Another side of the original question ("Is there such a thing as too much training?", for those of you who have lost the though along the way) is actually a second question: how do you define "too much training"? Does that mean that every dive you log is with an instructor, and you never do any dives just for the heck of it or to exercise skills you've learned previously? That would be *my* idea of too much training, as in "too much training, not enough play". Or is "too much" indicated by someone's obsession with every single detail, ney, the minutae of diving, to the exclusion of all else (including the original point: to have fun)? Don't get me wrong, I'm a big believer in procedures, checklists, and doing things the same way every time (it's an old habit beaten into me by the USAF, I'll admit, but it does seem to work), but c'mon! At some point the checklists are done and it's time to light the fires, kick the tires, and first one up is the leader.
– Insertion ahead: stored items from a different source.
(** * kvcache: the process bootstrap of [src/main.cpp]

    The repository consists of one translation unit, [main.cpp].  Its [main]
    builds a [seastar::app_template], hands it [argc]/[argv] together with a
    lambda, and falls off the end of the function.  The lambda inserts one
    banner into [std::cout] and returns [seastar::make_ready_future<>()].

    The development embeds that program by explicit state passing over a
    [process] record: the characters inserted into [std::cout], the global
    [seastar::smp::count], and the life cycle of the reactor.  The Seastar
    library is not part of the repository; [main] is therefore written against
    an [app_template] interface, and [seastar.app] gives the contract of
    [app_template::run] that the theorems about a started runtime rely on. *)

From Stdlib Require Import ZArith NArith List String Ascii Lia.
From Stdlib Require Import DecimalString DecimalPos DecimalN.
Import ListNotations.

Local Open Scope string_scope.

(** ** Characters and lines *)

(** The C++ escape ['\n']. *)
Definition newline : ascii := ascii_of_nat 10.

(** Number of ['\n'] characters of a string. *)
Fixpoint newlines (s : string) : nat :=
  match s with
  | EmptyString => 0
  | String c rest => (if Ascii.eqb c newline then 1 else 0) + newlines rest
  end.

(** A string is one line when its only ['\n'] is its last character. *)
Fixpoint one_line (s : string) : bool :=
  match s with
  | EmptyString => false
  | String c rest =>
      if Ascii.eqb c newline
      then match rest with EmptyString => true | String _ _ => false end
      else one_line rest
  end.

(** ** The part of the C++ standard library that [main.cpp] uses *)

Module std.

(** [std::ostream::operator<<(unsigned)] with the default flags: the decimal
    digits of the value, no sign, no padding, a single 0 for zero. *)
Definition show_unsigned (n : N) : string :=
  NilZero.string_of_uint (N.to_uint n).

End std.

(** ** The part of Seastar that [main.cpp] uses *)

Module seastar.

(** [seastar::future<T>] seen from the code that receives it: already
    resolved with a value, already resolved with an exception, or not yet
    resolved (the continuation would be suspended). *)
Inductive future (T : Type) : Type :=
| ready (v : T)
| exceptional (what : string)
| pending.
Arguments ready {T} v.
Arguments exceptional {T} what.
Arguments pending {T}.

(** [seastar::make_ready_future<>()]. *)
Definition make_ready_future : future unit := ready tt.

Definition is_ready {T} (f : future T) : bool :=
  match f with ready _ => true | _ => false end.

(** What the reactor did, oldest first. *)
Inductive phase : Type :=
| reactor_started (cores : N)
| reactor_exited (status : Z).

(** The state a run of the program can touch.  [smp_count] is the static
    [seastar::smp::count] (an [unsigned]); [cout] holds the characters
    inserted into [std::cout] so far. *)
Record process : Type := mkProcess {
  smp_count : N;
  cout : string;
  reactor_log : list phase
}.

(** A process that has just entered [main]. *)
Definition fresh : process :=
  {| smp_count := 0; cout := EmptyString; reactor_log := [] |}.

(** How a call that may run the reactor ends: it returns a status, the
    process is terminated ([std::terminate]), or the reactor never stops. *)
Inductive outcome : Type :=
| exited (status : Z) (p : process)
| terminated (p : process)
| blocked.

(** The value the operating system sees as exit code of the process. *)
Definition exit_code (o : outcome) : option Z :=
  match o with
  | exited status _ => Some status
  | terminated _ | blocked => None
  end.

(** The application callback type, [std::function<future<> ()>]. *)
Definition task : Type := process -> future unit * process.

(** The interface of [seastar::app_template] that [main] calls:
    [int run(int ac, char** av, std::function<future<> ()>&& func)]. *)
Record app_template : Type := mkApp {
  run : list string -> task -> process -> outcome
}.

(** What the environment decides when the runtime is brought up for a given
    command line: the options are rejected or the cores and their message
    queues cannot be set up ([refused], with the non-zero status that
    [app_template::run] returns), or the reactor comes up on [cores]
    threads. *)
Inductive startup : Type :=
| refused (status : positive)
| online (cores : N).

Definition log (ph : phase) (p : process) : process :=
  {| smp_count := smp_count p; cout := cout p;
     reactor_log := reactor_log p ++ [ph] |}.

Definition configure (cores : N) (p : process) : process :=
  {| smp_count := cores; cout := cout p; reactor_log := reactor_log p |}.

(** Contract of [app_template::run] for a callback returning [future<>].
    A refused startup returns its status and never invokes [func].
    Otherwise [smp::count] is set, the reactor starts, [func] is invoked
    once; when its future is resolved with a value the reactor exits with
    status 0 and [run] returns it, an exceptional future terminates the
    process, and a future that nothing resolves keeps the reactor running. *)
Definition app_run (probe : list string -> startup)
    (argv : list string) (func : task) (p : process) : outcome :=
  match probe argv with
  | refused status => exited (Z.pos status) p
  | online cores =>
      let p1 := log (reactor_started cores) (configure cores p) in
      match func p1 with
      | (ready _, p2) => exited 0 (log (reactor_exited 0) p2)
      | (exceptional _, p2) => terminated p2
      | (pending, _) => blocked
      end
  end.

Definition app (probe : list string -> startup) : app_template :=
  {| run := app_run probe |}.

End seastar.

Import seastar.

(** ** [main.cpp] *)

(** [std::cout << s] for a string literal. *)
Definition cout_string (s : string) (p : process) : process :=
  {| smp_count := smp_count p; cout := cout p ++ s;
     reactor_log := reactor_log p |}.

(** [std::cout << n] for an [unsigned]. *)
Definition cout_unsigned (n : N) (p : process) : process :=
  cout_string (std.show_unsigned n) p.

(** The lambda passed to [app.run] (lines 8-11):
    [std::cout << "kvcache: online with " << seastar::smp::count
               << " threads.\n";
     return seastar::make_ready_future<>();] *)
Definition main_lambda : task := fun p =>
  let p1 := cout_string "kvcache: online with " p in
  let p2 := cout_unsigned (smp_count p1) p1 in
  let p3 := cout_string (" threads." ++ String newline EmptyString) p2 in
  (make_ready_future, p3).

(** [int main(int argc, char** argv)] (lines 6-12).  The value of
    [app.run(...)] is an expression statement: it is dropped, and control
    reaches the closing brace of [main], which in C++ returns 0. *)
Definition main (app : app_template) (argv : list string) (p : process)
  : outcome :=
  match run app argv main_lambda p with
  | exited _ p' => exited 0 p'
  | terminated p' => terminated p'
  | blocked => blocked
  end.

(** The banner for a runtime of [n] threads. *)
Definition banner (n : N) : string :=
  "kvcache: online with " ++ std.show_unsigned n ++ " threads."
    ++ String newline EmptyString.

(** The exit-code rule as the specification words it: 0 when the runtime came
    up and shut down, non-zero when startup was refused. *)
Definition exit_code_tracks_startup : Prop :=
  forall (probe : list string -> startup) (argv : list string) (p : process),
    match probe argv with
    | online _ => exit_code (main (app probe) argv p) = Some 0%Z
    | refused _ =>
        exists status, exit_code (main (app probe) argv p) = Some status
                       /\ status <> 0%Z
    end.

(** An environment in which the runtime cannot allocate its cores. *)
Definition no_cores : list string -> startup := fun _ => refused 1.

(** ** Concrete runs *)

Example banner_4 :
  banner 4 = "kvcache: online with 4 threads." ++ String newline EmptyString.
Proof. reflexivity. Qed.

Example main_on_4_cores :
  main (app (fun _ => online 4)) ["kvcache"] fresh =
  exited 0 {| smp_count := 4;
              cout := "kvcache: online with 4 threads." ++ String newline EmptyString;
              reactor_log := [reactor_started 4; reactor_exited 0] |}.
Proof. reflexivity. Qed.

Example main_without_cores :
  main (app no_cores) ["kvcache"] fresh = exited 0 fresh.
Proof. reflexivity. Qed.

Example run_without_cores :
  run (app no_cores) ["kvcache"] main_lambda fresh = exited 1 fresh.
Proof. reflexivity. Qed.

(** ** Lines and decimal digits *)

Lemma newlines_app (a b : string) :
  newlines (a ++ b) = newlines a + newlines b.
Proof.
  induction a as [|c a IH]; simpl; [reflexivity|].
  rewrite IH. lia.
Qed.

Lemma one_line_app (a b : string) :
  newlines a = 0 -> one_line (a ++ b) = one_line b.
Proof.
  induction a as [|c a IH]; simpl; [reflexivity|].
  destruct (Ascii.eqb c newline); [discriminate|].
  exact IH.
Qed.

Lemma newlines_digits (d : Decimal.uint) :
  newlines (NilEmpty.string_of_uint d) = 0.
Proof. induction d; simpl; auto. Qed.

Lemma newlines_show_unsigned (n : N) : newlines (std.show_unsigned n) = 0.
Proof.
  unfold std.show_unsigned, NilZero.string_of_uint.
  destruct (N.to_uint n) eqn:E; try reflexivity;
    rewrite <- E; apply newlines_digits.
Qed.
Let 'er rip and have a ball, dude! (Or dudette, if you prefer... :birthday: ) I think when the training gets in the way of the fun, you've probably reached the point where you have Too Much Training. By the way, nitpicking other divers' rigs (e.g. "Dude, you are soooo going to die if you go in the water without rerouting your console hose!") could be an indication of Too Much Training, according to that definition, too.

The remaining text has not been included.